The boy—Thorgrin of the Western Kingdom of the Southern Province of the clan McLeod—known to all he liked simply as Thor—the youngest of four boys, the least favorite of his father, had stayed awake all night in anticipation of this day. He had tossed and turned, bleary-eyed, waiting, willing the first sun to rise. For a day like this arrived only once every several years, and if he missed it, he would be stuck in this village, doomed to tend his father’s flock the rest of his days. That was a thought he could not bear.
Conscription Day. It was the one day the King’s Army canvassed the provinces and hand-picked volunteers for the King’s Legion. As long as he had lived, Thor had dreamt of nothing else. For him, life meant one thing: joining The Silver, the king’s elite force of knights, bedecked in the finest armor and the choicest arms anywhere in the two kingdoms. And one could not enter the Silver without first joining the Legion, the company of squires ranging from fourteen to nineteen years of age. And if one was not the son of a noble, or of a famed warrior, there was no other way to join the Legion.
Conscription Day was the only exception, that rare event every few years when the Legion ran low and the king’s men scoured the land in search of new recruits. Everyone knew that few commoners were chosen—and that even fewer would actually make the Legion.

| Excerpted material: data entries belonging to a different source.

(* ===== verification/_CoqProject ===== *)
-Q . S2P
Prelude.v
Errors.v
Platform.v
FrameBuffer.v
StringUtils.v
Logger.v
Console.v
Toml.v
Config.v
NetworkCfg.v
SocketSetup.v
CommandQueue.v
Scope.v
Pools.v
Protocol.v
TcpClient.v
Doubles.v
ServerMetrics.v
ClientMetrics.v
Maxima.v
MetricsText.v
RunManifest.v
RuntimeSampler.v
WriterLog.v
ServerWriter.v
ServerWriterProps.v
ServerMain.v
ClientWriter.v
ClientWriterProps.v
ChatClient.v
ChatClientMain.v
ClientWorld.v
ChatClientMainProps.v
NetClient.v
SendBuffer.v
Net.v
Ledger.v
IoMultiplexer.v
Acceptor.v
MetricsCallbacks.v
PacketDispatcher.v
Framing.v
Tick.v
ClientServer.v
NetSteps.v
Lifecycle.v
LifecycleProps.v
LifecycleRun.v
Echo.v
ChatSession.v
ChatUser.v
ChatRoom.v
ChatHandlers.v
ChatInvariant.v
GameLoop.v
ChatSteps.v
ChatRun.v
ChatProps.v
ChatSpec.v
ChatTick.v
ChatHearing.v
Conversation.v
ChatTypes.v
ChatConcurrent.v
ChatServer.v
ChatServerProps.v
ChatStop.v
Lemma read_entry k v comment sec :
  line_ok (LEntry k v comment) = true ->
  head (trim (print_line (LEntry k v comment))) = head k /\
  line_entry (trim (print_line (LEntry k v comment))) sec = Some (mkTomlEntry sec k v (value_type v)).
Proof.
  unfold line_ok. cbn [print_line]. set (rest := match comment with None => [] | Some c => _ end).
  destruct k as [|d k]; [by rewrite andb_false_r|]. intros Hok. zbool.
  replace ((d :: k) ++ lit " = " ++ v ++ rest) with (((d :: k) ++ [" "%char]) ++ "="%char :: (" "%char :: v ++ rest))
    by by rewrite <-app_assoc.
  rewrite trim_split by (first [done | intros ? [= <-]; by apply (trimmed_head (d :: k))]).
  split; [done|]. unfold line_entry.
  rewrite Find_app by (rewrite elem_of_app, list_elem_of_singleton; intros [Hin|?]; [by apply (lacks_not "=" (d :: k))|done]).
  cbn [mbind option_bind]. rewrite take_app_length, trim_space_back by done.
  rewrite (drop_app_ge _ _ (length _ + 1)) by lia. rewrite Nat.add_comm, Nat.add_sub. cbn [drop].
  rewrite drop_0, trim_back_trim. replace (trim (" "%char :: v ++ rest)) with (trim (v ++ rest)) by done.
  unfold rest. by rewrite strip_printed_comment.
Qed.

Lemma read_section name :
  line_ok (LSection name) = true ->
  head (trim (print_line (LSection name))) = Some "["%char /\
  section_name (trim (print_line (LSection name))) = name.
Proof.
  unfold line_ok. intros Hok. zbool. cbn [print_line].
  assert (trim (lit "[" ++ name ++ lit "]") = lit "[" ++ name ++ lit "]") as ->.
  { change (lit "[" ++ name ++ lit "]") with (("["%char :: name) ++ "]"%char :: []).
    by rewrite trim_split by (first [done | by intros ? [= <-]]). }
  split; [done|]. unfold section_name. destruct name as [|c name]; [done|].
  rewrite (proj2 (Nat.ltb_ge _ _)) by (cbn; rewrite length_app; cbn; lia).
  change (lit "[" ++ (c :: name) ++ lit "]") with (("["%char :: c :: name) ++ "]"%char :: []).
  rewrite Find_app by (rewrite elem_of_cons; intros [?|?]; [done|by apply (lacks_not "]" (c :: name))]).
  cbn [length Nat.sub app drop].
  change (c :: name ++ ["]"%char]) with ((c :: name) ++ ["]"%char]).
  replace (S (length name)) with (length (c :: name)) by done. rewrite take_app_length. by apply trim_id.
Qed.

Lemma read_printed indent (tail : sv) l ls sec :
  Forall (fun c => IsWhitespace c = true) indent -> Forall (fun c => IsWhitespace c = true) tail ->
  line_ok l = true ->
  read_lines ((indent ++ print_line l ++ tail) :: ls) sec =
  match l with
  | LBlank | LComment _ => read_lines ls sec
  | LSection name => read_lines ls name
  | LEntry k v _ => mkTomlEntry sec k v (value_type v) :: read_lines ls sec
  end.
Proof.
  intros Hi Ht Hok. cbn [read_lines]. rewrite trim_indent by done. destruct l as [|text|name|k v c].
  - done.
  - cbn [print_line]. change (lit "#" ++ text) with ([] ++ "#"%char :: text). by rewrite trim_split.
  - destruct (read_section name Hok) as [Hh Hn].
    destruct (trim (print_line (LSection name))) as [|c l]; [done|]. injection Hh as ->. by rewrite Hn.
  - destruct (read_entry k v c sec Hok) as [Hh ->]. destruct k as [|d k].
    { unfold line_ok in Hok. by rewrite andb_false_r in Hok. }
    destruct (trim _) as [|d' l]; [done|]. injection Hh as ->.
    assert (Ascii.eqb d "#" = false /\ Ascii.eqb d "[" = false) as [-> ->] by (unfold line_ok in Hok; by zbool).
    done.
Qed.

Thor stood there, studying the horizon intently, looking for any sign of motion. The Silver, he knew, would have to take this, the only road into his village, and he wanted to be the first to spot them. His flock of sheep protested all around him, rose up in a chorus of annoying grunts, urging him to bring them back down the mountain, where the grazing was choicer. He tried to block out the noise, and the stench. He had to concentrate.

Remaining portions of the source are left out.